O mercado de trabalho surpreendeu de maneira geral a todos os economistas no último ano. Houve uma queda da taxa de desemprego muito significativa, voltamos aos patamares não vistos há quase uma década. Isso colocou uma pulga atrás da orelha do mercado. Só que é preciso avaliar outros aspectos. Essa resiliência do mercado de trabalho não é propulsora de uma inflação mais elevada, porque os salários nominais crescem, mas cada vez mais com taxas menores. Tanto é que o reajuste do salário mínimo para 2024 foi menor do que o concedido no ano anterior. Além disso, a velocidade da queda na taxa de desemprego vem reduzindo até porque ela está hoje muito próxima de atingir o pleno emprego. Ou seja, já há uma situação mais estável. Significa que a condição de demanda das pessoas é igualmente mais estável e sem movimentos adicionais de fomento ao consumo também não se corre risco ajuste via preços que traria o efeito inflacionário.

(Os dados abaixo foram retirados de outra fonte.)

Lemma unpack_row_inv r s : 0 <= r < bits -> unpack_inv r s -> unpack_inv (r + 1) (unpack_row bits width pk s r).
Proof using Hword Hwidth HV Hlen Hpk.
  intros Hr (src & out & -> & Hd & Hsrc). specialize (Hsrc ltac:(lia)). subst src. pose proof bits_range. unfold unpack_row. cbv zeta.
  pose proof (row_cursor r ltac:(lia)) as Hc.
  assert (Hread := fun lane => lane_read (V lane) r ltac:(lia) (HV lane)). cbv zeta in Hread.
  assert (Hrem : (r + 1) * width = bits * ((r + 1) * width / bits) + (r + 1) * width mod bits) by (apply Z.div_mod; lia).
  assert (Hrr : 0 <= (r + 1) * width mod bits < bits) by (apply Z.mod_pos_bound; lia).
  set (shift := r * width mod bits) in *. set (curr := r * width / bits) in *. set (next := (r + 1) * width / bits) in *.
  set (remaining := (r + 1) * width mod bits) in *. destruct Hc as [[Hs Hsr] Hsame Hnx Hcross Hc0].
  destruct (Z.ltb_spec curr next) as [Hlt|Hge].
  - assert (Hn : next = curr + 1) by lia.
    assert (Hrw : 0 <= remaining < width) by (destruct (Hread 0) as [_ H2]; by destruct (H2 Hn)).
    rewrite !fl_mask_ones by lia. rewrite map_lanewise. destruct (Z.ltb_spec next width) as [Hnw|Hnw].
    + rewrite word_row by lia. rewrite zip_lanewise.
      destruct (rows_done_next lane_value r out (fun lane => wrap bits (Z.lor (Z.land (Z.shiftr (digit (V lane) curr) shift) (Z.ones (width - remaining)))
        (wrap bits (Z.shiftl (Z.land (digit (V lane) next) (Z.ones remaining)) (width - remaining))))) Hr Hd) as (out' & -> & Hd').
      { intros lane _. destruct (Hread lane) as [_ H2]. by destruct (H2 Hn) as (_ & H3 & _). }
      eexists _, out'. split; [done|]. split; [done|]. intros _. by fold next.
    + assert (Hr0 : remaining = 0) by nia.
      destruct (rows_done_next lane_value r out (fun lane => Z.land (Z.shiftr (digit (V lane) curr) shift) (Z.ones (width - remaining))) Hr Hd) as (out' & -> & Hd').
      { intros lane _. destruct (Hread lane) as [_ H2]. destruct (H2 Hn) as (_ & _ & H3). by apply H3. }
      eexists _, out'. split; [done|]. split; [done|]. intros Hlast. exfalso. nia.
  - assert (Hn : next = curr) by lia. rewrite fl_mask_ones by lia. rewrite map_lanewise.
    destruct (rows_done_next lane_value r out (fun lane => Z.land (Z.shiftr (digit (V lane) curr) shift) (Z.ones width)) Hr Hd) as (out' & -> & Hd').
    { intros lane _. destruct (Hread lane) as [H2 _]. by apply H2. }
    eexists _, out'. split; [done|]. split; [done|]. intros _. fold next. by rewrite Hn.
Qed.

Lemma unpack_w_spec out0 : zlen out0 = kBlock -> exists out, unpack_w bits width pk out0 = Some out /\ rows_done lane_value bits out.
Proof using Hword Hwidth HV Hlen Hpk.
  intros Hz. unfold unpack_w. pose proof bits_range. pose proof (word_row 0 ltac:(lia)) as H0. rewrite Z.mul_0_r in H0. rewrite H0.
  pose proof (fold_seqZ_inv unpack_inv (unpack_row bits width pk) bits (Some (lanewise (fun lane => digit (V lane) 0), out0)) ltac:(lia)) as Hinv.
  destruct Hinv as (src & out & -> & Hd & _).
  - eexists _, out0. split; [done|]. split; [split; [done|lia]|]. intros _. by rewrite Z.mul_0_l, Z.div_0_l by lia.
  - intros r s Hr Hs. by apply unpack_row_inv.
  - by exists out.
Qed.
End Unpack.
End Block.

(** ** Whole words *)
Section Whole.
Context (bits : Z) (Hword : word bits).
Local Notation lanes := (kBlock / bits).

(** The first [r] rows stored one behind the other. *)
Definition rows_copied (F : Z -> Z -> Z) (size r : Z) (s : option (list Z)) : Prop :=
  exists out, s = Some out /\ zlen out = size /\
    forall k lane, 0 <= k < r -> 0 <= lane < lanes -> zget out (lanes * k + lane) = Some (F k lane).

Lemma pack_copy_inv l size r s : zlen l = kBlock -> lanes * bits <= size -> 0 <= r < bits -> rows_copied (col l) size r s ->
  rows_copied (col l) size (r + 1) (copy_row lanes (fun row => lanes * row) (fun row => fl_index row 0) l s r).
Proof using Hword.
  intros Hl Hsz Hr (out & -> & Hz & Hd). destruct (row_in bits Hword r Hr). pose proof (lanes_bits bits Hword) as [_ Hl16].
  unfold copy_row. rewrite (row_at_lanewise bits Hword l (fl_index r 0) (col l r)) by (lia || (intros; by apply (col_get bits Hword l Hl))).
  pose proof (zlen_lanewise bits Hword (col l r)) as Hf. assert (Hroom : lanes * (r + 1) <= lanes * bits) by nia.
  rewrite store_spec by nia. eexists. split; [done|]. rewrite Hf.
  assert (Ht : zlen (ztake (lanes * r) out) = lanes * r) by (rewrite zlen_ztake; nia). split.
  - rewrite !zlen_app, Hf, Ht, zlen_zdrop by nia. nia.
  - intros k lane Hk Hla. destruct (decide (k = r)) as [-> |].
    + rewrite zget_app_r, Ht, zget_app_l by lia. replace (lanes * r + lane - lanes * r) with lane by lia. by apply zget_lanewise.
    + rewrite zget_app_l, zget_ztake by nia. apply Hd; lia.
Qed.

Lemma unpack_copy_inv F pk r s : lanes * bits <= zlen pk ->
  (forall k lane, 0 <= k < bits -> 0 <= lane < lanes -> zget pk (lanes * k + lane) = Some (F k lane)) ->
  0 <= r < bits -> (exists out, s = Some out /\ rows_done bits F r out) ->
  exists out, copy_row lanes (fun row => fl_index row 0) (fun row => lanes * row) pk s r = Some out /\ rows_done bits F (r + 1) out.
Proof using Hword.
  intros Hz Hpk Hr (out & -> & Hd). pose proof (lanes_bits bits Hword) as [_ Hl16]. unfold copy_row.
  rewrite (row_at_lanewise bits Hword pk (lanes * r) (F r)) by (nia || (intros; by apply Hpk)).
  destruct (rows_done_next bits Hword F r out (F r) Hr Hd) as (out' & -> & Hd'); [done|]. by exists out'.
Qed.
End Whole.

(** A block's values, row by row, are its list. *)
Lemma rows_done_list bits F l out : word bits -> zlen l = kBlock -> rows_done bits F bits out ->
  (forall r lane, 0 <= r < bits -> 0 <= lane < kBlock / bits -> F r lane = col l r lane) -> out = l.
Proof.
  intros Hw Hl Hd HF. apply zget_ext; [by rewrite (proj1 Hd)|]. rewrite (proj1 Hd). intros i Hi.
  destruct (rows_done_all bits Hw F out Hd i Hi) as (r & lane & Hr & Hla & -> & ->). rewrite HF by done.
  unfold col. destruct (row_in bits Hw r Hr). rewrite (fl_index_lane r lane) in Hi |- *.
  destruct (proj2 (zget_is_Some l (fl_index r 0 + lane))) as [v Hv]; [lia|]. by rewrite Hv.
Qed.

(** Masked to the width, as the packer does. *)
Definition masked (width : Z) (l : list Z) : list Z := List.map (fun v => v mod 2 ^ width) l.

Lemma col_masked width l r lane bits : word bits -> zlen l = kBlock -> 0 <= r < bits -> 0 <= lane < kBlock / bits ->
  col (masked width l) r lane = col l r lane mod 2 ^ width.
Proof.
  intros Hw Hl Hr Hla. destruct (row_in bits Hw r Hr). unfold col. rewrite (fl_index_lane r lane).
  destruct (proj2 (zget_is_Some l (fl_index r 0 + lane))) as [v Hv]; [lia|]. rewrite Hv. unfold masked, zget in *.
  destruct (_ <? 0); [done|]. change (List.map ?f l) with (f <$> l). by rewrite list_lookup_fmap, Hv.
Qed.

(** The three cases of the width: what is packed is unpacked. *)
Section Cases.
Context (bits : Z) (Hw : word bits) (l out dst : list Z) (Hl : zlen l = kBlock) (Hdst : zlen dst = kBlock).

Lemma case_zero : store dst 0 (replicate (Z.to_nat kBlock) 0) = Some (masked 0 l).
Proof using Hl Hdst.
  rewrite store_spec by (rewrite ?zlen_replicate, ?Hdst; done).
  rewrite zlen_replicate, ztake_0, zdrop_all, app_nil_r by (rewrite Hdst; done). cbn [app]. f_equal.
  apply replicate_as_Forall. unfold masked. rewrite List.length_map. unfold zlen in Hl. split; [lia|].
  apply Forall_map, Forall_true. intros v. by rewrite Z.pow_0_r, Z.mod_1_r.
Qed.

Lemma case_whole : Forall (fun v => 0 <= v < 2 ^ bits) l -> kBlock / bits * bits <= zlen out ->
  exists out', pack_1024_unchecked bits bits l out = Some out' /\ zlen out' = zlen out /\
    unpack_1024_unchecked bits bits out' dst = Some (masked bits l).
Proof using Hw Hl Hdst.
  intros Hvals Hout. pose proof (bits_range bits Hw). unfold pack_1024_unchecked, unpack_1024_unchecked. cbv zeta.
  destruct (Z.eqb_spec bits 0); [lia|]. rewrite Z.eqb_refl.
  pose proof (fold_seqZ_inv (rows_copied bits (col l) (zlen out)) _ bits (Some out) ltac:(lia)
    ltac:(exists out; split_and!; [done|done|lia]) (fun r s Hr => pack_copy_inv bits Hw l (zlen out) r s Hl Hout Hr)) as (out' & -> & Hz & Hd).
  exists out'. split_and!; [done|done|].
  pose proof (fold_seqZ_inv (fun r s => exists o, s = Some o /\ rows_done bits (col l) r o) _ bits (Some dst) ltac:(lia)
    ltac:(exists dst; split; [done|split; [done|lia]]) (fun r s Hr => unpack_copy_inv bits Hw (col l) out' r s ltac:(lia) Hd Hr))
    as (o & -> & Ho).
  f_equal. apply (rows_done_list bits (col l)); [done|unfold masked; by rewrite zlen_map|done|].
  intros r lane Hr Hla. rewrite (col_masked bits l r lane bits) by done. symmetry. apply Z.mod_small.
  unfold col. destruct (zget l (fl_index r lane)) as [v|] eqn:Hv; cbn; [|split; [lia|apply Z.pow_pos_nonneg; lia]].
  unfold zget in Hv. destruct (_ <? 0); [done|]. by eapply Forall_lookup_1 in Hvals.
Qed.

Por que há quem veja risco?
É que nos esquecemos de algo muito importante. Ainda temos uma taxa de desocupação próxima de 8%. Não se trata de uma taxa que gera inflação elevada. Para se ter uma ideia, nos Estados Unidos, onde o Banco Central (FED) além da meta de inflação precisa perseguir uma meta de desemprego, a de inflação é 2% ao ano e a de desemprego é 4% ao ano. Perceba que aqui temos uma meta de inflação de 3% e a nossa taxa de desocupação é 8% (no Brasil não há meta de desemprego). É muito maior do que a meta norte-americana e por aqui se fala em excesso de demanda por conta do mercado de trabalho. Isso não é uma verdade. Basta olhar como a meta de inflação e de desemprego é o dobro. A nossa meta é um ponto percentual menor e o desemprego muito maior. Isso deve ser frisado porque o nosso histórico é de uma taxa de desemprego muito alta, por isso, acabamos por perder essa referência e começamos a achar que o mercado de trabalho pode se tornar um propulsor dessa eventual inflação mais elevada na conjuntura atual o que não é verdade outra vez. São pontos importantes e que justificam a nossa estimativa de 3,4% para este ano. É mais baixa do que a maior parte do mercado estima (3,7%).